The system that the reading program’s originator Narda Pitkethly showed her clicked.

“Two weeks before, she hated reading,” said Hilda. “Then Miss Narda came and she loved Miss Narda—she likes that teacher. And now she loves reading. Now she goes through magazines, whatever’s available that can be read. She can’t get enough.”

“I like Miss Narda,” echoed Brianna. “And I like the one-on-one attention she gives me.”

Nardagani provided the young girl with a Sound Map that maps out the 38 sounds of the English language. And it showed her 12 simple symbols that she could use to eliminate the guesswork in reading.

She started coming home eager to tell her mother about the story she and Miss Narda had read earlier that day. She became excited when Miss Narda gave her bigger and harder books to read.

After five lessons, she was reading at fourth-grade level. And she wanted to read even more difficult pieces.

“I like reading with Miss Narda. The symbols—they help me,” she said.

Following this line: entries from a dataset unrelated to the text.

(** [LinkPub] puts the record in its place in the list. *)
Lemma LinkPub_spec h pv nx l s e n p :
  list_rep pv nx l s e n -> by_exp h l -> Forall (fun p => is_Some (cells h !! p)) l -> p ∉ l ->
  pv !! p = Some None -> nx !! p = Some None -> is_Some (cells h !! p) ->
  (length l <= walk_fuel h)%nat -> n + 1 < 2 ^ 32 ->
  linked h p l (LinkPub (with_list h pv nx s e n) p).
Proof.
  intros HL Ho Hc Hnp Hp Hx [d Hcell] Hf Hlt. destruct l as [|q0 l].
  - destruct HL as (_ & -> & -> & -> & _). unfold LinkPub, linked. cbn [with_list nexts prevs]. rewrite Hx, Hp.
    eexists [], [], _, _, _, _, 1. split; [done|]. split; [reflexivity|].
    split; [|by repeat constructor].
    split; [|split; [done|split; [done|split; [done|apply NoDup_singleton]]]]. cbn. by rewrite Hp, Hx.
  - pose proof Hc as [[ds Hds] _]%Forall_cons_iff. destruct (Z.le_gt_cases (exp h p) (exp h q0)) as [T|T].
    + by eapply LinkPub_front.
    + by eapply LinkPub_back.
Qed.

“I like it because she’s become more confident about her reading,” said Brianna’s mother. “It makes her happy now to read a book. She’s always so excited when Miss Narda gives us a new book to read. And she’s even pestering me to buy different books. I wish we’d had this five years ago.”

Brianna loves the new world she’s found in the pages of books—a world of cats and dogs and horses that have her thinking about becoming a veterinarian.

A few nights ago, she read a story about a dog to Pitkethly, who had stopped by to see how she was doing.

As Narda got up to leave, she heard Brianna tell her mother, “I’ve got a great new book to read to you, Ma!”

“I just smiled as I closed the door behind me,” said Narda.